Epidermolysis bullosa acquisita (EBA) can occur at any age. It more frequently affects elderly persons, with a peak in age of onset in the seventh decade of life; however a second peak has been observed in the second decade. [19] Children have also been reported, including one child with the onset of epidermolysis bullosa acquisita in utero. [20]



Patients with epidermolysis bullosa acquisita (EBA), if treated and cared for properly, should expect to live a normal life span.

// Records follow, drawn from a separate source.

(** * form2json: a Caddy HTTP handler that rewrites POSTed forms as JSON

    Shallow embedding of [handler.go] (package [form2json]) together with the
    parts of the Go standard library whose behaviour the handler relies on.

    Conventions of the embedding:
    - a Go [string] is a Rocq [string] (a sequence of 8-bit characters), a Go
      [[]byte] is a [list byte];
    - [int64] and [int] values are [Z]; no operation of the handler can leave
      the 64-bit range, so no wrap-around is written out;
    - a Go [error] result is an [option error] ([None] is [nil]), a result
      with a value is a sum [A + error];
    - Go maps are [gmap]s; the unspecified iteration order of [range] over a
      map is supplied by the environment;
    - [*http.Request] is mutated in place by the handler: the model passes
      the request record along explicitly and every outcome carries the final
      state of the request. *)

From Stdlib Require Import ZArith NArith Ascii String List Bool Lia ZifyNat.
From Stdlib.Strings Require Import Byte.
From stdpp Require Import base option list gmap strings pretty fin_maps.

Local Open Scope Z_scope.

(** ** Errors *)

(** Go [error] values.  The three named sentinels are the ones
    [net/http.Request.ParseMultipartForm] produces on its own; every other
    error (I/O failures, malformed multipart bodies, ...) is an opaque
    message. *)
Inductive error : Type :=
| ErrNotMultipart        (* http.ErrNotMultipart *)
| ErrMissingBoundary     (* http.ErrMissingBoundary *)
| ErrMultipartByReader   (* errors.New("http: multipart handled by MultipartReader") *)
| errors_New (msg : string).

(** ** Package [strings] *)
Module strings.

(** [strings.HasPrefix]:
    [len(s) >= len(prefix) && s[:len(prefix)] == prefix]. *)
Definition HasPrefix (s prefix : string) : bool :=
  (String.length prefix <=? String.length s)%nat
  && String.eqb (substring 0 (String.length prefix) s) prefix.

(** [c >= utf8.RuneSelf] on a byte. *)
Definition nonASCII (c : ascii) : bool := (128 <=? N_of_ascii c)%N.

Definition isUpper (c : ascii) : bool :=
  ((65 <=? N_of_ascii c) && (N_of_ascii c <=? 90))%N.
Definition isLower (c : ascii) : bool :=
  ((97 <=? N_of_ascii c) && (N_of_ascii c <=? 122))%N.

Epidermolysis bullosa acquisita is a chronic inflammatory disease with periods of partial remissions and exacerbations. Prognosis from one retrospective analysis showed a median time to remission of 9 months. Tracking of complete remission at 1 year, 3 years, and 6 years was reached in 33%, 33%, and 45% of patients, respectively. [21] Although complete remission may be achieved, long-term maintenance therapy is likely required for disease control.

Mortality as a direct consequence of epidermolysis bullosa acquisita is rare; however, epidermolysis bullosa acquisita is relatively unresponsive to treatment and can cause significant morbidity. Adverse effects associated with the medications used to treat epidermolysis bullosa acquisita are also associated with significant morbidity.


Patient Education

Since both trauma and autoantibodies contribute to blister formation in epidermolysis bullosa acquisita (EBA), patients require education about the disease. They also require significant education about the medications and the associated adverse effects and drug interactions of these medicines.

The first aspect of patient education is trauma avoidance. Patients with epidermolysis bullosa acquisita should be instructed to avoid contact sports whenever possible and to use protective padding on their extensor skin surfaces on a regular basis. Those with oral involvement need instruction on oral hygiene and diet. They should avoid foods that induce significant mucosal injury such as pretzels, nuts, chips, and other hard foods.

The second aspect of education is their medication. Patients with epidermolysis bullosa acquisita should be educated about the potential adverse effects of their medication, such as infection, malignancies, osteoporosis, aseptic necrosis, peptic ulcer disease, and adrenal insufficiency. Patients should be familiar with the symptoms and signs of these adverse effects and should report any changes in their health status to their physicians.